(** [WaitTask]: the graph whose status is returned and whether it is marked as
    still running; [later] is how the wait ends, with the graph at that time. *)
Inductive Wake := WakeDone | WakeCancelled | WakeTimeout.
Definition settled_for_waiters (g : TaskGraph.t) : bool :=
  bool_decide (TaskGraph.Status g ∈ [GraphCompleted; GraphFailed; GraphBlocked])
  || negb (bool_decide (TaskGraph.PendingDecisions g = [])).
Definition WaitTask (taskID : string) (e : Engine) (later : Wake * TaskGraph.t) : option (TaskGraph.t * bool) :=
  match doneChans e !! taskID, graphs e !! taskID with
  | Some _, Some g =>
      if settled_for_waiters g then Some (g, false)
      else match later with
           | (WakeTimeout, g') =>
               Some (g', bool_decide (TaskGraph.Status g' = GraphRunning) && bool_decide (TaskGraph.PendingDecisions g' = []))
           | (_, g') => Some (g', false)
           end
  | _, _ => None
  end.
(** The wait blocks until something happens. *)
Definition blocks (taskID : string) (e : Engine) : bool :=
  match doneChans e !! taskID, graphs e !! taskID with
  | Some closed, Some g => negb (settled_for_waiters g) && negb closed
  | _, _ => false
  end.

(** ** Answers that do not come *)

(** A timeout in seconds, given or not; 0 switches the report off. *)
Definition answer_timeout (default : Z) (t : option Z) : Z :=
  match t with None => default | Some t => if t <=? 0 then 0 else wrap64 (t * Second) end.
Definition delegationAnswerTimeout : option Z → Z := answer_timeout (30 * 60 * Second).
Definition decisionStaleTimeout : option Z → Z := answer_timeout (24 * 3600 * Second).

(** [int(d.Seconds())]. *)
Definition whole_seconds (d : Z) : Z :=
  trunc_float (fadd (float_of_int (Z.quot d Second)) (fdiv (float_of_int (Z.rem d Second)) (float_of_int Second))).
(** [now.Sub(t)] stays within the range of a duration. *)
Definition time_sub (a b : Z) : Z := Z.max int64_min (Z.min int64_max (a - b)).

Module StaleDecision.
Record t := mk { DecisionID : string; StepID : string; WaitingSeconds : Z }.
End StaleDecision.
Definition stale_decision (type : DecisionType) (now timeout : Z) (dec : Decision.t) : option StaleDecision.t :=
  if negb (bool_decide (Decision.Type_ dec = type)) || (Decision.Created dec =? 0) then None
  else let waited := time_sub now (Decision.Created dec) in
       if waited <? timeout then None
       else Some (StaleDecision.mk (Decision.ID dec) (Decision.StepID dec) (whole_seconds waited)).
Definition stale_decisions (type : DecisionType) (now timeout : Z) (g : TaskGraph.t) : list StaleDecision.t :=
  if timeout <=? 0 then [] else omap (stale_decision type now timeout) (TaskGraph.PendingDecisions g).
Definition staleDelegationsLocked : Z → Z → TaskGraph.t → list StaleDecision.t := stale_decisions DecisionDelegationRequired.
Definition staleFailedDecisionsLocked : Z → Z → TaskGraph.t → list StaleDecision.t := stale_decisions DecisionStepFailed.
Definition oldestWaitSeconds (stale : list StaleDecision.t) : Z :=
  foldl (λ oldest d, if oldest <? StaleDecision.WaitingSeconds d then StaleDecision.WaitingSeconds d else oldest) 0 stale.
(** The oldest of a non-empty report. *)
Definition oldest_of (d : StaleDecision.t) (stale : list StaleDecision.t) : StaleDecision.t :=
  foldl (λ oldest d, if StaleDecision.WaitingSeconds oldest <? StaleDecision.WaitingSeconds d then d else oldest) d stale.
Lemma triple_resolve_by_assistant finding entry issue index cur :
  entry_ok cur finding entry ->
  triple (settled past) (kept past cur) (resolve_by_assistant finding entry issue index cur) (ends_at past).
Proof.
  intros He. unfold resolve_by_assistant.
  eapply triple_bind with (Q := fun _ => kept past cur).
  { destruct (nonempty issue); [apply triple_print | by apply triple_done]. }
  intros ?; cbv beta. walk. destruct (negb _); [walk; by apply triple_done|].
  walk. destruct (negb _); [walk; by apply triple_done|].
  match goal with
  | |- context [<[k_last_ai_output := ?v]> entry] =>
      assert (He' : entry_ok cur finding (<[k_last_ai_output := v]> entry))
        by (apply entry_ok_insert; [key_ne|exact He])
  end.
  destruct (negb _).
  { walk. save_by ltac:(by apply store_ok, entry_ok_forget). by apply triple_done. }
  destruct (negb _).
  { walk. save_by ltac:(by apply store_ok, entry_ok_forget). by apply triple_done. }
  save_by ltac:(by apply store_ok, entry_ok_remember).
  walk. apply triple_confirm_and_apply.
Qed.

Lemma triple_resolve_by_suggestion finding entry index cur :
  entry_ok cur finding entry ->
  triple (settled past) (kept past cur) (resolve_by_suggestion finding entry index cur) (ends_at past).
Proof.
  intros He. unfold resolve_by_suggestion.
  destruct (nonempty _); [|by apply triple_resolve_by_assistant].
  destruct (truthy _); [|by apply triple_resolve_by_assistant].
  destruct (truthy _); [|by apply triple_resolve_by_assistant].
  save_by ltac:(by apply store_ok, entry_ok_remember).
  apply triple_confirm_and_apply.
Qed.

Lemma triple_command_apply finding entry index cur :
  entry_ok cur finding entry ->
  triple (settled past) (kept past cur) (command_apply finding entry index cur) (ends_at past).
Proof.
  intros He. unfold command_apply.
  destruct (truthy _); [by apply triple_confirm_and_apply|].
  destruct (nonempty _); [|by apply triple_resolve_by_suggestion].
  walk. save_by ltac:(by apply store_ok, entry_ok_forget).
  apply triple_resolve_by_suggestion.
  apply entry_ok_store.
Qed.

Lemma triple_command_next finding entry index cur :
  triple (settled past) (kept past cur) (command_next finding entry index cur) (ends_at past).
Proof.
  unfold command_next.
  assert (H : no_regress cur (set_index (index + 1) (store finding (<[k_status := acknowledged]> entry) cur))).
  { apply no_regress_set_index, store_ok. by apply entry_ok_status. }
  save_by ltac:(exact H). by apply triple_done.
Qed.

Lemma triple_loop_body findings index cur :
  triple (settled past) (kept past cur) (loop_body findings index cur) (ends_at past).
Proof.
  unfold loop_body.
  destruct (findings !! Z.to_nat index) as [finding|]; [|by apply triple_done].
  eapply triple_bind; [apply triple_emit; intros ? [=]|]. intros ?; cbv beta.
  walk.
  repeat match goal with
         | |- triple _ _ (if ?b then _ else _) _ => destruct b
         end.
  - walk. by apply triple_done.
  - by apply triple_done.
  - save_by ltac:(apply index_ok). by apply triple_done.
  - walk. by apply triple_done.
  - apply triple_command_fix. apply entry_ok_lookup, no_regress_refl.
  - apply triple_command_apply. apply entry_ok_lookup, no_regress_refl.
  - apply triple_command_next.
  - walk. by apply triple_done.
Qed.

==

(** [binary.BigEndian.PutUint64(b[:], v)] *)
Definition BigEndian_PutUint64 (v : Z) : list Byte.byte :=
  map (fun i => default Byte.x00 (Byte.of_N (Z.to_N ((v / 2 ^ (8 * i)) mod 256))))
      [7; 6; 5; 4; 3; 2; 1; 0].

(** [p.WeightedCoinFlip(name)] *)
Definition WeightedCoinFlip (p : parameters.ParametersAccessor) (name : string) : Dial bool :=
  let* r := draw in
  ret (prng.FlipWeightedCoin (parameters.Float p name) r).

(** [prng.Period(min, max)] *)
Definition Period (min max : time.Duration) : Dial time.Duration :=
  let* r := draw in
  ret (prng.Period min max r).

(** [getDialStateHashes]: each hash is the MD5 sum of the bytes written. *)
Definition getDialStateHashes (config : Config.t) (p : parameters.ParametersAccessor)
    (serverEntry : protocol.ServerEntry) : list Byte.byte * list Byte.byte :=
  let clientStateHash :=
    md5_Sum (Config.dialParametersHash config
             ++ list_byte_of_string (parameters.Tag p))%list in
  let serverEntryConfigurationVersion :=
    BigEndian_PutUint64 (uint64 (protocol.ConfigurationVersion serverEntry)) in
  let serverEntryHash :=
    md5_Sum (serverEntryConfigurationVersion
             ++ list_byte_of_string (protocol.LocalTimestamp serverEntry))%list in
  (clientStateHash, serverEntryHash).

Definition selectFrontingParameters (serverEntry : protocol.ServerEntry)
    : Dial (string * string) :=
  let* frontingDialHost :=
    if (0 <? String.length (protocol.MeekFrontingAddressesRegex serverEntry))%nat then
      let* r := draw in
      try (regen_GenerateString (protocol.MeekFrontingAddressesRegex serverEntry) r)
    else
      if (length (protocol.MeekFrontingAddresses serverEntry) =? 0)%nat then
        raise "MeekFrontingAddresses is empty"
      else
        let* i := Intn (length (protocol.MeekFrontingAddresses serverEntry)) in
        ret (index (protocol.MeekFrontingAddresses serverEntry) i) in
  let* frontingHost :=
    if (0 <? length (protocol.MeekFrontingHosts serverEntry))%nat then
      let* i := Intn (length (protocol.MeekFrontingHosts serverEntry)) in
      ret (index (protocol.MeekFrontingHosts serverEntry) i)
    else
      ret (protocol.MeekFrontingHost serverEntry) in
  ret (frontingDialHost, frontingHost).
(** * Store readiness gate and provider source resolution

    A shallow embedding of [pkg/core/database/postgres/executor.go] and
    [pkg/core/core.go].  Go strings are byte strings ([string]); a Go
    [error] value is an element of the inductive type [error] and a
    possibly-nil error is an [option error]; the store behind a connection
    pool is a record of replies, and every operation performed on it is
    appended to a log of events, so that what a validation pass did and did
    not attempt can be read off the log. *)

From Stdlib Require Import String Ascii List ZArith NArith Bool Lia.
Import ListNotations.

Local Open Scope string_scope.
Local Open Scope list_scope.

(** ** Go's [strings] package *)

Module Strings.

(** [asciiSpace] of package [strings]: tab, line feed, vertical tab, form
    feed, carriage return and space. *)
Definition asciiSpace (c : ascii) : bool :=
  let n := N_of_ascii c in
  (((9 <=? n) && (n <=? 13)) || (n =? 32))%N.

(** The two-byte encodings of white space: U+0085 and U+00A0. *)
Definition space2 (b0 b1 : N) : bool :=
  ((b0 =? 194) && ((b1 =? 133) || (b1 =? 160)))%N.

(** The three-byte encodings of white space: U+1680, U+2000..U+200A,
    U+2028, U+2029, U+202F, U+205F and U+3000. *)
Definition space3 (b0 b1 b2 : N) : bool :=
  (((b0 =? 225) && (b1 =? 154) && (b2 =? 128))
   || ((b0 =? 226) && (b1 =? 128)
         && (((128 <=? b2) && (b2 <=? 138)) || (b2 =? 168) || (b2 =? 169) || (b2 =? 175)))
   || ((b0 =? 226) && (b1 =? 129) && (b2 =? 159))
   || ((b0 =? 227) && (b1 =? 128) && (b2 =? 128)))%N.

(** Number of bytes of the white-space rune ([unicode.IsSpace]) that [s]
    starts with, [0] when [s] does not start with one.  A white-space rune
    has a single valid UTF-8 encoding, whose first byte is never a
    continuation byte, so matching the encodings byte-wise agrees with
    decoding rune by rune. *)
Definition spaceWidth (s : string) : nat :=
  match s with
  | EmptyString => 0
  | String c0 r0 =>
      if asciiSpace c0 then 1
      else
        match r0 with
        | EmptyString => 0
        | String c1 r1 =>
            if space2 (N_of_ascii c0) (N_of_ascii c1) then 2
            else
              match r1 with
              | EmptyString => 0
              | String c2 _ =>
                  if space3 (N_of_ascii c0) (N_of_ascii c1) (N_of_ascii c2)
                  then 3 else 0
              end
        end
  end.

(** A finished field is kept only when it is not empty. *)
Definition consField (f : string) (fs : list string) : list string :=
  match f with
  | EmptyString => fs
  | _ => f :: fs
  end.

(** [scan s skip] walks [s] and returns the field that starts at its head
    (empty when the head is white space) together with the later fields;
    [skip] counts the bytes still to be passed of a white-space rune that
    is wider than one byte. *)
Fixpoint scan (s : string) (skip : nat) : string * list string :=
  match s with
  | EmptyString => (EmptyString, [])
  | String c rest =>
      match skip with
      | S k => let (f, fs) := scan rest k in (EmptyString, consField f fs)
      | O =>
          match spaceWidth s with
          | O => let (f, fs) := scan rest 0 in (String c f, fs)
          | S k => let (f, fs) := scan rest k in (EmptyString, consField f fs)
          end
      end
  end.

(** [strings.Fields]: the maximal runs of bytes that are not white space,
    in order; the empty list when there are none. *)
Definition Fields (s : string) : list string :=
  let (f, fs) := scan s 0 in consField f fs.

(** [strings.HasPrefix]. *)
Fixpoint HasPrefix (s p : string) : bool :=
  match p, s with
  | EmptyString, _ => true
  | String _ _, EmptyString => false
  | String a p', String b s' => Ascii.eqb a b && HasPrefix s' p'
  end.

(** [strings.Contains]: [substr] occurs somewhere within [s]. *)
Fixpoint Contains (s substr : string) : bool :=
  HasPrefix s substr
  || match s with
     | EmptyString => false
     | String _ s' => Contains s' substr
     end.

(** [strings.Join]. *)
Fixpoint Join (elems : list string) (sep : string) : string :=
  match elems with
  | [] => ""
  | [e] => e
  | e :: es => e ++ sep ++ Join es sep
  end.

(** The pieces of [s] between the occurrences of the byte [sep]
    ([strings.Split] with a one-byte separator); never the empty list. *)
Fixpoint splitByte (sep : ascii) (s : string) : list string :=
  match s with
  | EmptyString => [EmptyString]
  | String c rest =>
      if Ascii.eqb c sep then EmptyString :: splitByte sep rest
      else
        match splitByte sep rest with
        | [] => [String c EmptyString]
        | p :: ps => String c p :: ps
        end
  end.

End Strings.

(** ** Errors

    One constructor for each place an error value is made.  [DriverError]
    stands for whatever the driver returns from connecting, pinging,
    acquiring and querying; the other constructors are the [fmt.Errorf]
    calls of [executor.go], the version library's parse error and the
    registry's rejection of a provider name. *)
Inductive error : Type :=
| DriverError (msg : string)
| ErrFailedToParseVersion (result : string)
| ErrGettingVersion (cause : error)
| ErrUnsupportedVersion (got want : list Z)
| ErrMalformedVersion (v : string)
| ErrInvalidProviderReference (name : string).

• What you are asked to do:
Using the data above, show each line where "frontingDialHost" occurs.

• Solution for this problem:
  let* frontingDialHost :=
  ret (frontingDialHost, frontingHost).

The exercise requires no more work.